Ancora una volta le donne sono chiamate a indignarsi per la mancanza di rispetto di cui sono oggetto sistematicamente, e per l’umiliazione che patiscono per il modo in cui sono rappresentate: corpi da usare, vendere, comprare, con o senza il proprio consenso. È giusto, non se ne può fare a meno. Anch’io ho firmato uno dei tanti appelli alla mobilitazione. Eppure devo confessare un crescente disagio.
Non solo per il senso di profonda umiliazione con cui leggo i quotidiani aggiornamenti sull’ennesimo scandalo sessuale in cui è coinvolto il premier, per l’immagine che dà di chi ci governa, ma anche per la disponibilità e l’avidità di uomini e donne da cui Berlusconi è circondato, padrone e insieme prigioniero. E neppure solo per la difficoltà in cui mi trovo a spiegare ai miei amici e colleghi stranieri come sia possibile non tanto che un premier vada a puttane, ma che tutto sommato la maggior parte degli italiani non ritenga che il modo, per così dire, eccessivo in cui lo fa è forse segno di una personalità disturbata e quindi inadatta a governare e comunque rischioso per la sicurezza e il buon nome del Paese.

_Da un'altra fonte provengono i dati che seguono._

(** * Search index of the PDF annotator: a shallow embedding

    The development follows
    [backend/src/controllers/searchController.js],
    [backend/src/controllers/highlightController.js], the Mongoose models
    [SearchIndex], [Highlight], [PDF] and the search router; then the
    deletion of a PDF in the PDF controller and, on the side of the
    client, the search of [frontend/src/contexts/SearchContext.js].

    - JavaScript strings are modelled by [string]; the character classes
      (white space, word characters, letter case) are the ASCII ones.
    - The three MongoDB collections are lists in insertion order inside a
      [world]; every storage call is recorded in a journal and may fail.
      (The calls that only the highlight and PDF handlers issue are not
      journaled; a second oracle says which of them the store refuses.)
    - [async] code that can throw runs in a state-and-exception monad [M].
    - The regular-expression engines of MongoDB and of JavaScript are
      outside the repository: they are fields of an [Environment]. *)

From Stdlib Require Import String Ascii List Bool Arith ZArith Lia.
From Stdlib Require Import DecimalString.
Import ListNotations.

Local Open Scope string_scope.
Local Open Scope list_scope.
Local Open Scope nat_scope.

Infix "@@" := String.append (at level 60, right associativity).

(* ================================================================== *)
(** * JavaScript string primitives *)
(* ================================================================== *)

Module JS.

Definition code (c : ascii) : nat := nat_of_ascii c.

(** [\s] on ASCII: TAB, LF, VT, FF, CR and the space. *)
Definition isSpace (c : ascii) : bool :=
  ((9 <=? code c) && (code c <=? 13)) || (code c =? 32).

Definition isUpper (c : ascii) : bool := (65 <=? code c) && (code c <=? 90).
Definition isLower (c : ascii) : bool := (97 <=? code c) && (code c <=? 122).
Definition isDigit (c : ascii) : bool := (48 <=? code c) && (code c <=? 57).

(** [\w] is [[A-Za-z0-9_]]. *)
Definition isWord (c : ascii) : bool :=
  isUpper c || isLower c || isDigit c || (code c =? 95).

Giustamente nel caso Marazzo si disse subito che una persona esposta a rischio di ricatti non poteva ricandidarsi a governare la regione Lazio. E il sindaco di Bologna Del Bono ha dovuto lasciare per aver utilizzato risorse pubbliche per la sua amante. Nulla di tutto ciò quando di mezzo c’è Berlusconi, che pure ha fatto ampio uso di risorse pubbliche - non solo private – per compiacere le sue beniamine del momento (o liberarsene quando non gli piacciono più, come suggerisce Nicole Minetti): scorte impegnate in servizi impropri, e soprattutto cariche pubbliche regalate.
Tutto questo mi indigna, certo: contro Berlusconi e contro chi lo sostiene. Ma anche contro chi si indigna per questo scandalo, per il sentore di lenocinio e prostituzione a vantaggio dell’“utilizzatore finale”, ma anche proprio, che emana. Ma si indigna molto meno, con molta minore enfasi e drammaticità, di fronte a un ministro della Giustizia che dichiara che il compito della schiera di ministri e sottosegretari di cui è composto questo governo ha il dovere non di pensare ed elaborare linee di intervento, collaborando alla definizione di un programma di governo in un contesto. Ma, semplicemente, di “aiutare Berlusconi a governare”.
Questa visione del “governo del principe” mi sembra ben più grave e preoccupante per la nostra democrazia dei siparietti dell'onorevole Santanché. Neppure la compravendita dei voti – è o non è anche questa una forma di prostituzione? – suscita lo stesso scandalo e la stessa morbosa attenzione sulla vita e le frequentazioni dei protagonisti della compravendita di corpi. Eppure, dal punto di vista politico e dello stato in cui versa la nostra democrazia, mi sembra un fenomeno infinitamente più grave. E i “venduti” portano nei confronti di noi cittadini sicuramente una responsabilità più grande delle giovani che abitano all’Olgettina.
Neppure ci si indigna, e tanto meno ci si preoccupa, per il chiaro ricatto che i vertici della Chiesa cattolica stanno mettendo in opera nei confronti di Berlusconi, cercando di trarre il massimo possibile dalla minaccia di una scomunica morale, senza tuttavia tirare troppo la corda. L’assunto che quello di Berlusconi è il governo più amico della Chiesa cattolica che ci sia mai stato dovrebbe fare venire i brividi non solo ai non cattolici, ma anche e soprattutto ai cattolici: non tanto per il comportamento privato di Berlusconi, ma per la doppia morale con cui la Chiesa giudica amici e nemici, potenti e deboli (si pensi agli insegnanti di religione licenziati in tronco se convivono senza essere sposati). E per lo scambio sulla pelle della libertà dei cittadini che questo comporta.
Soprattutto, ciò che mi mette a disagio in questi appelli che mi invitano a indignarmi in quanto donna, è l’assunto che sia solo l’uso disinvolto del corpo delle donne a insultare queste ultime. Invece no. Come hanno scritto Irene Tinaglia su «La Stampa» qualche giorno fa e Laura Balbo su Sbilanciamoci.info, siamo insultate e umiliate quotidianamente dalla sistematica esclusione, a destra come a sinistra, dai luoghi di presa delle decisioni e di formazione dell’opinione pubblica e addirittura dal riconoscimento di aver avuto un ruolo nella formazione della società italiana, non solo come madri, mogli o prostitute. Al punto che non riusciamo neppure a dettare noi stesse l’agenda delle nostre rivendicazioni e della nostra indignazione.